Movie Review: “Private Number”

priMost movie reviews treat you to that telling moment when a perhaps promising comedy, thriller or drama goes wrong. Unless, of course, the script, direction or performances never take a false step.
But it’s easier to talk about “Private Number” in terms of what goes right. Writer-director LazRael Lison misdirected muddle of a supernatural thriller somehow attracted has-beens Tom Sizemore and Judd Nelson into taking supporting roles. And Sizemore, at least, has something to play and something to say.

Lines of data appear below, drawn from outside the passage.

(* ===== verification/FreeListAllocatorTheorems.v ===== *)
(** * Allocated objects do not overlap

    The theorem on the free-list allocators of a mark-sweep space, over the side metadata and
    the heap: lists, cells, bins and the chunk map together. *)

From stdpp Require Import gmap.
From S2P Require Import Prelude Conversions Memory SideMetadata SideMetadataSpecs Regions BlockTables ChunkMap BlockList BlockListRefine BlockListTheorems SizeClasses.
From S2P Require Import BlockCells FreeListAllocator FreeListAllocatorInv.

(** A request that the bins can serve. *)
Record serves (VM : VMBinding) (size align offset : Z) : Prop := {
  sv_binding : binding_ok VM;
  sv_min : MIN_ALIGNMENT VM ≤ 8;
  sv_request : request_ok VM align offset;
  sv_size : 4 ≤ size ≤ MAX_BIN_SIZE;
  sv_padded : get_maximum_aligned_size VM size align ≤ MAX_BIN_SIZE
}.

(** The calls of a mutator: [alloc] up to the slow path, one attempt of the slow path, and
    one under the precise stress test. *)
Inductive alloc_call : Type := AllocFast | AllocSlow | AllocStress (need_poll : bool).
Record alloc_request : Type := {
  ar_self : FreeListAllocator; ar_call : alloc_call; ar_size : Z; ar_align : Z; ar_offset : Z
}.

Section alloc.
Context (f : features) (asan : bool) (Hf : f ∈ all_features).
#[local] Hint Extern 0 (BlockMemory _) => exact (mem_blocks f asan) : typeclass_instances.
#[local] Hint Extern 0 (BlockMemoryLaws mem) => exact (mem_blocks_laws f asan Hf) : typeclass_instances.
Context (is_marked : mem → Z → bool) (ref_offset : Z) (VM : VMBinding) (unified : bool).
Context (Hmarks : marks_kept is_marked).
Context (roles : gmap Z (Z * bool)).
Abbreviation inv := (ms_inv_but is_marked ref_offset VM unified roles None).

(** ** The gap before an object *)

Lemma store_stores M a v : mem_ok M → in_block a 8 → stores M (store_bytes 8 M a v).
Proof. intros HM Ha. exact (stores_wstore M M a v (stores_refl M) HM Ha). Qed.
Lemma fill_loop_stores fuel M start end_ M' b :
  fill_loop VM fuel M start end_ = Val M' → mem_ok M → heap_block asan b → b ≤ start → end_ + 4 ≤ b + Block_BYTES → (4 | end_ - start) →
  stores M M' ∧ mem_ok M'.
Proof.
  intros E HM Hb. revert M start E HM. destruct (heap_block_range asan b Hb) as [? _]. change Block_BYTES with 65536.
  induction fuel as [|fuel IH]; intros M start E HM H1 H2 Hd; cbn [fill_loop] in E;
    (destruct (Z.ltb_spec start end_) as [Hlt|]; [|injection E as <-; split; [constructor|done]]); [done|].
  destruct Hd as [q Hq]. unfold uadd in E. change BYTES_IN_INT with 4 in E. rewrite uwrap_id in E by lia.
  destruct (IH _ _ E) as [Hst HM']; [by apply mem_ok_store_bytes|lia..|exists (q - 1); lia|]. split; [|done].
  eapply stores_trans; [|exact Hst]. apply store_stores; [done|]. exists b. change Block_BYTES with 65536. split; [done|lia].
Qed.
Lemma fill_gap_stores fuel M start end_ M' b :
  fill_alignment_gap VM fuel M start end_ = Val M' → mem_ok M → heap_block asan b → b ≤ start ≤ end_ → end_ + 4 ≤ b + Block_BYTES → (4 | end_ - start) →
  stores M M' ∧ mem_ok M'.
Proof.
  intros E HM Hb H1 H2 Hd. unfold fill_alignment_gap in E. destruct (_ =? BYTES_IN_INT); [|by eapply fill_loop_stores; try done; lia].
  injection E as <-. destruct (heap_block_range asan b Hb) as [? _]. change Block_BYTES with 65536 in *. unfold usub. rewrite uwrap_id by lia.
  destruct (Z.eqb_spec (end_ - start) 0); [split; [constructor|done]|]. split; [|by apply mem_ok_store_bytes].
  apply store_stores; [done|]. destruct Hd as [q Hq]. exists b. change Block_BYTES with 65536. split; [done|lia].
Qed.
Lemma align_stores fuel M cell align offset r M' b :
  align_allocation VM fuel M cell align offset = Val (r, M') → aligned cell align offset = r → binding_ok VM → MIN_ALIGNMENT VM ≤ 8 → request_ok VM align offset →
  mem_ok M → heap_block asan b → b ≤ cell < b + Block_BYTES → (8 | cell) → r + 4 ≤ b + Block_BYTES → stores M M' ∧ mem_ok M'.
Proof.
  intros E Er HV Hmin HR HM Hb Hcell H8 Hend. destruct (heap_block_range asan b Hb) as [Hb1 _].
  assert (b + Block_BYTES < 2 ^ 47) as Hb2 by (destruct Hb as (_ & _ & ?); pose proof (local_base_range asan); lia).
  assert (MIN_ALIGNMENT VM | cell) as Hmc.
  { pose proof (vm_min _ HV) as (k & Hk & Ek). apply (Z.divide_trans _ 8); [|done]. rewrite Ek in *. change 8 with (2 ^ 3).
    assert (k ≤ 3) by (apply (Z.pow_le_mono_r_iff 2); lia). exists (2 ^ (3 - k)). rewrite <-Z.pow_add_r by lia. f_equal. lia. }
  change Block_BYTES with 65536 in *. destruct (aligned_spec VM cell align offset HV HR ltac:(lia) Hmc) as [Hal Hdiv]. rewrite Er in *.
  unfold align_allocation, align_allocation_inner in E. destruct (_ || _); [injection E as <- <-; split; [constructor|done]|].
  pose proof (rq_align _ _ _ HR) as (k & Ek & Hk & Hka). pose proof (vm_max _ HV) as (k2 & Hk2 & Ek2).
  assert (k < 63) as Hk63. { apply (Z.pow_lt_mono_r_iff 2); [lia..|]. assert (2 ^ k2 < 2 ^ 63) by (apply Z.pow_lt_mono_r; lia). lia. }
  rewrite Ek, delta_eq in E by lia. rewrite <-Ek in E.
  assert (cell + (- (cell + offset)) `mod` align = r) as Er' by done. apply bind_Val in E as (M1 & E1 & E2). injection E2 as E2 <-.
  assert (addr_add_offset cell ((- (cell + offset)) `mod` align) = r) as Ea by done. rewrite Ea in E1.
  destruct (true && _); [|injection E1 as <-; split; [constructor|done]].
  apply (fill_gap_stores fuel M cell r M1 b); try done; [lia| ].
  destruct Hdiv as [q Hq]. pose proof (rq_offset _ _ _ HR) as [_ [qo Hqo]]. pose proof (vm_min _ HV) as (k1 & Hk1 & Ek1).
  assert (4 | MIN_ALIGNMENT VM) as Hm4 by (rewrite Ek1; exists (2 ^ (k1 - 2)); change 4 with (2 ^ 2); rewrite <-Z.pow_add_r by lia; f_equal; lia).
  assert (4 | align) as Ha4 by (rewrite Ek; exists (2 ^ (k - 2)); change 4 with (2 ^ 2); rewrite <-Z.pow_add_r by lia; f_equal; lia).
  replace (r - cell) with (q * align - offset - cell) by lia.
  apply Z.divide_sub_r; [apply Z.divide_sub_r|]; [by apply Z.divide_mul_r|rewrite Hqo; by apply Z.divide_mul_r|].
  apply (Z.divide_trans _ (MIN_ALIGNMENT VM)); done.
Qed.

He’s the AA sponsor of the “hero,” Michael Lane (Hal Ozsan), a blocked writer who starts getting crank calls in the middle of the night, assorted voices waking him and his wife (Nicholle Tom) and asking, “Remember Me?”
Sizemore’s AA sponsor is convincingly compassionate. Maybe Michael is hallucinating this. Maybe it’s all in his head.

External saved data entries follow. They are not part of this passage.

(* ===== verification/ScanTracing.v ===== *)
(** * Tracing by scanning objects
    ([ProcessEdgesWork], [ScanObjectsWork] of src/src/scheduler/gc_work.rs, [ObjectsClosure] of
    src/src/plan/tracing.rs, the packets of src/src/plan/generational/gc_work.rs)

    A packet processes slots and queues the objects that it visits first; then it scans them,
    and their slots become new packets.  The packets of a remembered set unlog the recorded
    objects and scan them, or process recorded slices.  The binding supports slot enqueuing for
    every object, the default of [Scanning::support_slot_enqueuing]. *)

From stdpp Require Import gmap.
From S2P Require Import Prelude Tracing TracingInv.

(** ** Packets *)

Inductive gc_packet : Type :=
| ProcessEdges (slots : list Z)
| ProcessModBuf (modbuf : list Z)
| ProcessRegionModBuf (modbuf : list (list Z)).

(** A packet that a worker runs: in [process_slots], with the slots to process and the objects
    queued; in the loop that unlogs the objects of [modbuf]; in [do_work_common], with the
    objects to scan and the buffer of the closure, for [PlanScanObjects] or [ScanObjects]. *)
Inductive gc_running : Type :=
| RSlots (slots nodes : list Z)
| RUnlog (todo modbuf : list Z)
| RScan (plan_scan : bool) (objects buffer : list Z).

(** What a generational plan adds. *)
Class GenTrace (P : Type) : Type := {
  is_current_gc_nursery : P → bool;
  is_object_in_nursery : P → Z → bool;
  (** The unlog bit of an object is set. *)
  unlog : P → Z → P
}.

Section scanning.
Context {P : Type} `{PlanTrace P} `{GenTrace P}.
Context (buf : buffer_features).

(** ** [ObjectsClosure] *)

Definition closure_flush (buffer : list Z) : list gc_packet := if bool_decide (buffer = []) then [] else [ProcessEdges buffer].
Fixpoint visit_slots (slots buffer : list Z) (flushed : list gc_packet) : list Z * list gc_packet :=
  match slots with
  | [] => (buffer, flushed)
  | s :: slots =>
    let buffer := buffer ++ [s] in
    if BUFFER_SIZE buf <=? Z.of_nat (length buffer)
    then visit_slots slots [] (flushed ++ closure_flush buffer)
    else visit_slots slots buffer flushed
  end.

(** ** [GenNurseryProcessEdges::process_slot] *)

Definition gen_process_slot (s : Z) (h : heap) (p : P) (nodes : list Z) : res (heap * P * list Z) :=
  match slot_load h s with
  | None => Val (h, p, nodes)
  | Some object =>
    '(h, p, new_object, queued) ← trace_object h p object;
    _ ← rust_assert (negb (is_object_in_nursery p new_object));
    let h := if negb (new_object =? object) then slot_store h s new_object else h in
    Val (h, p, nodes ++ option_list queued)
  end.

(** ** [do_work] *)

(** The remembered sets are of use in nursery collections only. *)
Definition gc_start (p : P) (pk : gc_packet) : gc_running :=
  match pk with
  | ProcessEdges slots => RSlots slots []
  | ProcessModBuf modbuf => if is_current_gc_nursery p then RUnlog modbuf modbuf else RSlots [] []
  | ProcessRegionModBuf modbuf => if is_current_gc_nursery p then RSlots (concat modbuf) [] else RSlots [] []
  end.
(** One slot is processed, one object unlogged or scanned; at the end the closure is dropped.
    The objects that were queued are scanned at once. *)
Definition run_step (h : heap) (p : P) (r : gc_running) : res (heap * P * option gc_running * list gc_packet) :=
  match r with
  | RSlots (s :: slots) nodes => '(h, p, nodes) ← gen_process_slot s h p nodes; Val (h, p, Some (RSlots slots nodes), [])
  | RSlots [] nodes => Val (h, p, if bool_decide (nodes = []) then None else Some (RScan true nodes []), [])
  | RUnlog (o :: todo) modbuf =>
    _ ← rust_assert (negb (is_object_in_nursery p o));
    Val (h, unlog p o, Some (RUnlog todo modbuf), [])
  | RUnlog [] modbuf => Val (h, p, Some (RScan false modbuf []), [])
  | RScan plan_scan (o :: objects) buffer =>
    let '(buffer, flushed) := visit_slots (fields h o) buffer [] in
    Val (h, (if plan_scan then post_scan_object p o else p), Some (RScan plan_scan objects buffer), flushed)
  | RScan _ [] buffer => Val (h, p, None, closure_flush buffer)
  end.

(** ** One worker and several *)

Fixpoint gc_pool (fuel : nat) (cur : option gc_running) (h : heap) (p : P) (pool : list gc_packet) : res (heap * P) :=
  match cur, pool with
  | None, [] => Val (h, p)
  | None, pk :: pool => match fuel with O => NoFuel | S fuel => gc_pool fuel (Some (gc_start p pk)) h p pool end
  | Some r, _ =>
    match fuel with
    | O => NoFuel
    | S fuel => '(h, p, cur, flushed) ← run_step h p r; gc_pool fuel cur h p (pool ++ flushed)
    end
  end.

Record gc_state : Type := { gs_heap : heap; gs_plan : P; gs_pool : list gc_packet; gs_running : list gc_running }.

Inductive gc_step : gc_state → gc_state → Prop :=
| gstep_start h p pool1 pk pool2 run :
    gc_step {| gs_heap := h; gs_plan := p; gs_pool := pool1 ++ pk :: pool2; gs_running := run |}
            {| gs_heap := h; gs_plan := p; gs_pool := pool1 ++ pool2; gs_running := gc_start p pk :: run |}
| gstep_run h p pool run1 r run2 h' p' r' flushed :
    run_step h p r = Val (h', p', r', flushed) →
    gc_step {| gs_heap := h; gs_plan := p; gs_pool := pool; gs_running := run1 ++ r :: run2 |}
            {| gs_heap := h'; gs_plan := p'; gs_pool := pool ++ flushed; gs_running := run1 ++ option_list r' ++ run2 |}.

Definition gc_drained (st : gc_state) : Prop := gs_pool st = [] ∧ gs_running st = [].
End scanning.

(** ** What a generational plan promises *)

Class GenLaws (P : Type) `{TraceLaws P} `{GenTrace P} : Type := {
  (** The objects that are not logged. *)
  unlogged : P → Z → Prop;
  gl_nursery h p : tr_inv h p → is_current_gc_nursery p = true;
  gl_moves : may_move_objects = true;
  gl_scan p o : post_scan_object p o = p;
  gl_placed h p o : tr_inv h p → is_Some (h_fields h !! o) → fw p o = Some o → is_object_in_nursery p o = false;
  gl_unlog h p o : tr_inv h p → fw p o = Some o → tr_inv h (unlog p o) ∧ (∀ x, fw (unlog p o) x = fw p x) ∧ ∀ x, x = o ∨ unlogged p x → unlogged (unlog p o) x;
  gl_trace h p o h' p' o' queued x : tr_inv h p → is_Some (h_fields h !! o) → trace_object h p o = Val (h', p', o', queued) →
    is_Some (h_fields h !! x) → unlogged p x → unlogged p' x
}.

Lison (“Rift”) conjures up a tale of a novelist who wants “to be Steven King — I want to write like, 12 a week!”
But Michael’s first novel success — a story titled “Knight Fire” — is not easily repeated.

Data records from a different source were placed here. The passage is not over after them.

(* ===== verification/LargeObjects.v ===== *)
(** * Large objects (src/src/policy/largeobjectspace.rs and src/src/util/treadmill.rs)

    The treadmill holds the large objects in four sets; marking an object moves it, and what
    is left in the old sets at the end of a collection is swept. *)

From stdpp Require Import gmap.
From S2P Require Import Prelude Tracing Spaces.

(** ** [TreadMill] *)

Record TreadMill : Type := { tm_from_space : gset Z; tm_to_space : gset Z; tm_collect_nursery : gset Z; tm_alloc_nursery : gset Z }.
Definition TreadMill_new : TreadMill := {| tm_from_space := ∅; tm_to_space := ∅; tm_collect_nursery := ∅; tm_alloc_nursery := ∅ |}.
Definition add_to_treadmill (t : TreadMill) (object : Z) (nursery : bool) : TreadMill :=
  if nursery
  then {| tm_from_space := tm_from_space t; tm_to_space := tm_to_space t; tm_collect_nursery := tm_collect_nursery t;
          tm_alloc_nursery := {[object]} ∪ tm_alloc_nursery t |}
  else {| tm_from_space := tm_from_space t; tm_to_space := {[object]} ∪ tm_to_space t; tm_collect_nursery := tm_collect_nursery t;
          tm_alloc_nursery := tm_alloc_nursery t |}.
Definition collect_nursery (t : TreadMill) : list Z * TreadMill :=
  (elements (tm_collect_nursery t),
   {| tm_from_space := tm_from_space t; tm_to_space := tm_to_space t; tm_collect_nursery := ∅; tm_alloc_nursery := tm_alloc_nursery t |}).
Definition collect (t : TreadMill) : list Z * TreadMill :=
  (elements (tm_from_space t),
   {| tm_from_space := ∅; tm_to_space := tm_to_space t; tm_collect_nursery := tm_collect_nursery t; tm_alloc_nursery := tm_alloc_nursery t |}).
Definition tm_copy (t : TreadMill) (object : Z) (is_in_nursery : bool) : res TreadMill :=
  if is_in_nursery
  then
    _ ← rust_assert (bool_decide (object ∈ tm_collect_nursery t));
    Val {| tm_from_space := tm_from_space t; tm_to_space := {[object]} ∪ tm_to_space t;
           tm_collect_nursery := tm_collect_nursery t ∖ {[object]}; tm_alloc_nursery := tm_alloc_nursery t |}
  else
    _ ← rust_assert (bool_decide (object ∈ tm_from_space t));
    Val {| tm_from_space := tm_from_space t ∖ {[object]}; tm_to_space := {[object]} ∪ tm_to_space t;
           tm_collect_nursery := tm_collect_nursery t; tm_alloc_nursery := tm_alloc_nursery t |}.
Definition is_from_space_empty (t : TreadMill) : bool := bool_decide (tm_from_space t = ∅).
Definition is_nursery_empty (t : TreadMill) : bool := bool_decide (tm_collect_nursery t = ∅).
Definition flip (t : TreadMill) (full_heap : bool) : TreadMill :=
  {| tm_from_space := if full_heap then tm_to_space t else tm_from_space t;
     tm_to_space := if full_heap then tm_from_space t else tm_to_space t;
     tm_collect_nursery := tm_alloc_nursery t; tm_alloc_nursery := tm_collect_nursery t |}.
Definition tm_enumerate_objects (t : TreadMill) : list Z := elements (tm_alloc_nursery t) ++ elements (tm_to_space t).

(** ** [LargeObjectSpace] *)

Definition MARK_BIT : Z := 1.
Definition NURSERY_BIT : Z := 2.
Definition LOS_BIT_MASK : Z := 3.

Record LargeObjectSpace : Type := {
  los_common : CommonSpace; los_mark_state : Z; los_in_nursery_gc : bool; los_treadmill : TreadMill; los_trace_in_progress : bool;
  los_rc_enabled : bool; los_end_of_satb_or_full_gc : bool;
  (** Objects of plans with reference counts. *)
  los_rc_nursery : list Z; los_rc_mature : gmap Z Z;
  (** The addresses given back to the page resource. *)
  los_released : list Z
}.

(** The features [barrier_measurement] and [barrier_measurement_no_slow]. *)
Record measurement : Type := { BARRIER_MEASUREMENT : bool; BARRIER_MEASUREMENT_NO_SLOW : bool }.

Section los.
Context (OM : object_model) (bm : measurement) (rc_count : Z → Z).

Definition with_treadmill (sp : LargeObjectSpace) (t : TreadMill) : LargeObjectSpace :=
  {| los_common := los_common sp; los_mark_state := los_mark_state sp; los_in_nursery_gc := los_in_nursery_gc sp; los_treadmill := t;
     los_trace_in_progress := los_trace_in_progress sp; los_rc_enabled := los_rc_enabled sp;
     los_end_of_satb_or_full_gc := los_end_of_satb_or_full_gc sp; los_rc_nursery := los_rc_nursery sp; los_rc_mature := los_rc_mature sp;
     los_released := los_released sp |}.
Definition with_rc (sp : LargeObjectSpace) (nursery : list Z) (mature : gmap Z Z) : LargeObjectSpace :=
  {| los_common := los_common sp; los_mark_state := los_mark_state sp; los_in_nursery_gc := los_in_nursery_gc sp; los_treadmill := los_treadmill sp;
     los_trace_in_progress := los_trace_in_progress sp; los_rc_enabled := los_rc_enabled sp;
     los_end_of_satb_or_full_gc := los_end_of_satb_or_full_gc sp; los_rc_nursery := nursery; los_rc_mature := mature; los_released := los_released sp |}.
(** [release_object]: what it clears besides is of plans with field logging. *)
Definition release_object (sp : LargeObjectSpace) (start : Z) : LargeObjectSpace :=
  {| los_common := los_common sp; los_mark_state := los_mark_state sp; los_in_nursery_gc := los_in_nursery_gc sp; los_treadmill := los_treadmill sp;
     los_trace_in_progress := los_trace_in_progress sp; los_rc_enabled := los_rc_enabled sp;
     los_end_of_satb_or_full_gc := los_end_of_satb_or_full_gc sp; los_rc_nursery := los_rc_nursery sp; los_rc_mature := los_rc_mature sp;
     los_released := los_released sp ++ [start] |}.

Definition test_mark_bit (md : metadata) (object value : Z) : bool := Z.land (md_los md object) MARK_BIT =? value.
Definition los_is_marked (sp : LargeObjectSpace) (md : metadata) (object : Z) : bool := test_mark_bit md object (los_mark_state sp).
Definition is_in_nursery (md : metadata) (object : Z) : bool := Z.land (md_los md object) NURSERY_BIT =? NURSERY_BIT.
(** [extract_side_spec], which panics for a specification in the header, and
    [fetch_update_atomic] with the closure of the source. *)
Definition test_and_mark (sp : LargeObjectSpace) (md : metadata) (object value : Z) : res (bool * metadata) :=
  let mask := if los_rc_enabled sp then MARK_BIT else if los_in_nursery_gc sp then LOS_BIT_MASK else MARK_BIT in
  _ ← rust_assert (los_bits_on_side OM);
  let old_value := md_los md object in
  Val (if Z.land old_value mask =? value then (false, md)
  else (true, set_los md (<[object := Z.lor (Z.land old_value (unot 8 LOS_BIT_MASK)) value]> (md_los md)))).
(** [test_and_mark] of addresses one after the other. *)
Fixpoint mark_addresses (sp : LargeObjectSpace) (md : metadata) (addresses : list Z) : res metadata :=
  match addresses with
  | [] => Val md
  | a :: addresses => '(_, md) ← test_and_mark sp md a (los_mark_state sp); mark_addresses sp md addresses
  end.

Definition los_is_live (sp : LargeObjectSpace) (md : metadata) (object : Z) : bool :=
  if los_rc_enabled sp
  then if los_end_of_satb_or_full_gc sp then los_is_marked sp md object && (0 <? rc_count object) else 0 <? rc_count object
  else if los_trace_in_progress sp then true
  else test_mark_bit md object (los_mark_state sp).

(** The addresses of a range that are [step] apart. *)
Definition step_by (start size step : Z) : list Z := (λ i, start + i * step) <$> seqZ 0 ((size + step - 1) `div` step).

Definition los_initialize_object_metadata (sp : LargeObjectSpace) (md : metadata) (object bytes : Z) (alloc : bool) : res (LargeObjectSpace * metadata) :=
  if los_rc_enabled sp
  then
    _ ← rust_assert alloc;
    let sp := with_rc sp (los_rc_nursery sp ++ [object]) (los_rc_mature sp) in
    md ← mark_addresses sp md (object :: step_by object bytes 4096);
    Val (sp, md)
  else
    let new_value := Z.lor (Z.land (md_los md object) (unot 8 LOS_BIT_MASK)) (los_mark_state sp) in
    let new_value := if alloc then Z.lor new_value NURSERY_BIT else new_value in
    let md := set_los md (<[object := new_value]> (md_los md)) in
    let md := if negb alloc && needs_log_bit (los_common sp) then set_unlog md (<[object := 1]> (md_unlog md)) else md in
    Val (with_treadmill sp (add_to_treadmill (los_treadmill sp) object alloc), md).

(** ** The phases of a collection *)

(** Dead nursery objects of plans with reference counts are released, the others promoted. *)
Fixpoint release_rc_nursery_loop (nursery : list Z) (sp : LargeObjectSpace) : LargeObjectSpace :=
  match nursery with
  | [] => with_rc sp [] (los_rc_mature sp)
  | o :: nursery =>
    if rc_count o =? 0 then release_rc_nursery_loop nursery (release_object sp o)
    else release_rc_nursery_loop nursery (with_rc sp (los_rc_nursery sp) (<[o := get_size OM o]> (los_rc_mature sp)))
  end.
Definition release_rc_nursery_objects (sp : LargeObjectSpace) : LargeObjectSpace := release_rc_nursery_loop (los_rc_nursery sp) sp.
Definition rc_free (sp : LargeObjectSpace) (o : Z) : LargeObjectSpace :=
  match los_rc_mature sp !! o with
  | Some _ => release_object (with_rc sp (los_rc_nursery sp) (delete o (los_rc_mature sp))) o
  | None => sp
  end.

Definition los_prepare (sp : LargeObjectSpace) (full_heap : bool) : res LargeObjectSpace :=
  _ ← rust_assert (negb full_heap || is_from_space_empty (los_treadmill sp));
  let sp :=
    {| los_common := los_common sp; los_mark_state := if full_heap then MARK_BIT - los_mark_state sp else los_mark_state sp;
       los_in_nursery_gc := los_in_nursery_gc sp; los_treadmill := los_treadmill sp;
       los_trace_in_progress := true; los_rc_enabled := los_rc_enabled sp; los_end_of_satb_or_full_gc := los_end_of_satb_or_full_gc sp;
       los_rc_nursery := los_rc_nursery sp; los_rc_mature := los_rc_mature sp; los_released := los_released sp |} in
  if los_rc_enabled sp then Val sp
  else Val
    {| los_common := los_common sp; los_mark_state := los_mark_state sp; los_in_nursery_gc := negb full_heap;
       los_treadmill := flip (los_treadmill sp) full_heap;
       los_trace_in_progress := los_trace_in_progress sp; los_rc_enabled := los_rc_enabled sp;
       los_end_of_satb_or_full_gc := los_end_of_satb_or_full_gc sp;
       los_rc_nursery := los_rc_nursery sp; los_rc_mature := los_rc_mature sp; los_released := los_released sp |}.

(** Marking an object moves it out of the nursery: it becomes unlogged. *)
Definition unlog_object (sp : LargeObjectSpace) (md : metadata) (object : Z) : metadata :=
  if negb (los_rc_enabled sp) && needs_log_bit (los_common sp) && negb (BARRIER_MEASUREMENT_NO_SLOW bm)
  then if needs_field_log_bit (los_common sp)
       then set_field_unlog md (foldl (λ f a, <[a := 1]> f) (md_field_unlog md)
              (step_by object (get_size OM object) (if COMPRESSED_PTR_ENABLED OM then 4 else 8)))
       else set_unlog md (<[object := 1]> (md_unlog md))
  else md.
Definition los_trace_object (sp : LargeObjectSpace) (md : metadata) (object : Z) : res (LargeObjectSpace * metadata * Z * option Z) :=
  if los_rc_enabled sp
  then '(marked, md) ← test_and_mark sp md object (los_mark_state sp); Val (sp, md, object, if (marked : bool) then Some object else None)
  else
    let nursery_object := is_in_nursery md object in
    if negb (los_in_nursery_gc sp) || nursery_object
    then
      '(marked, md) ← test_and_mark sp md object (los_mark_state sp);
      if (marked : bool)
      then
        t ← tm_copy (los_treadmill sp) object nursery_object;
        Val (with_treadmill sp t, unlog_object sp md object, object, Some object)
      else Val (sp, md, object, None)
    else Val (sp, md, object, None).

Definition get_super_page (cell : Z) : Z := cell / 4096 * 4096.
(** The closure [sweep]: with log bits it ends in [unreachable!]. *)
Definition sweep_object (object : Z) (sp : LargeObjectSpace) : res LargeObjectSpace :=
  if needs_log_bit (los_common sp) then Panic else Val (release_object sp (get_super_page (to_object_start OM object))).
Fixpoint sweep_objects (objects : list Z) (sp : LargeObjectSpace) : res LargeObjectSpace :=
  match objects with
  | [] => Val sp
  | o :: objects => sp ← sweep_object o sp; sweep_objects objects sp
  end.
Definition sweep_large_pages (sp : LargeObjectSpace) (sweep_nursery : bool) : res LargeObjectSpace :=
  let '(objects, t) := if sweep_nursery then collect_nursery (los_treadmill sp) else collect (los_treadmill sp) in
  sweep_objects objects (with_treadmill sp t).
Definition los_release (sp : LargeObjectSpace) (full_heap : bool) : res LargeObjectSpace :=
  let sp :=
    {| los_common := los_common sp; los_mark_state := los_mark_state sp; los_in_nursery_gc := los_in_nursery_gc sp; los_treadmill := los_treadmill sp;
       los_trace_in_progress := false; los_rc_enabled := los_rc_enabled sp;
       los_end_of_satb_or_full_gc := los_end_of_satb_or_full_gc sp; los_rc_nursery := los_rc_nursery sp; los_rc_mature := los_rc_mature sp;
       los_released := los_released sp |} in
  if los_rc_enabled sp then Val (release_rc_nursery_objects sp)
  else
    sp ← sweep_large_pages sp true;
    _ ← rust_assert (is_nursery_empty (los_treadmill sp));
    if full_heap then sweep_large_pages sp false else Val sp.
End los.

As he struggles to find his muse, to cope with a wife making motherhood suggestions, the character from that novel taunts him, the phone rings with those menacing, supernatural-seeming prank calls which caller ID says are a “private number.”
Nelson is the disbelieving sheriff .
“You’re not DRINKING again, are you?”
And the bottle beckons as Michael comes apart, straining to solve this puzzle, which takes him down a rabbit hole of conspiracy, violence and repressed memories.
The calls, and glimpses of gruesome apparitions in their house, aren’t chilling. The plot’s puzzle isn’t engaging enough to warrant solving. And the performances, save for Sizemore, are perfunctory and seemingly puzzled themselves.
So when “Private Number” calls, it’s best not to pick up.

1star6
MPAA Rating: R for violence, grisly images, and language including a sexual reference

Cast: Hal Ozsan, Nicholle Tom, Tom Sizemore, Judd Nelson
Credits: Written and directed by LazRael Lison. An ARC Entertainment release.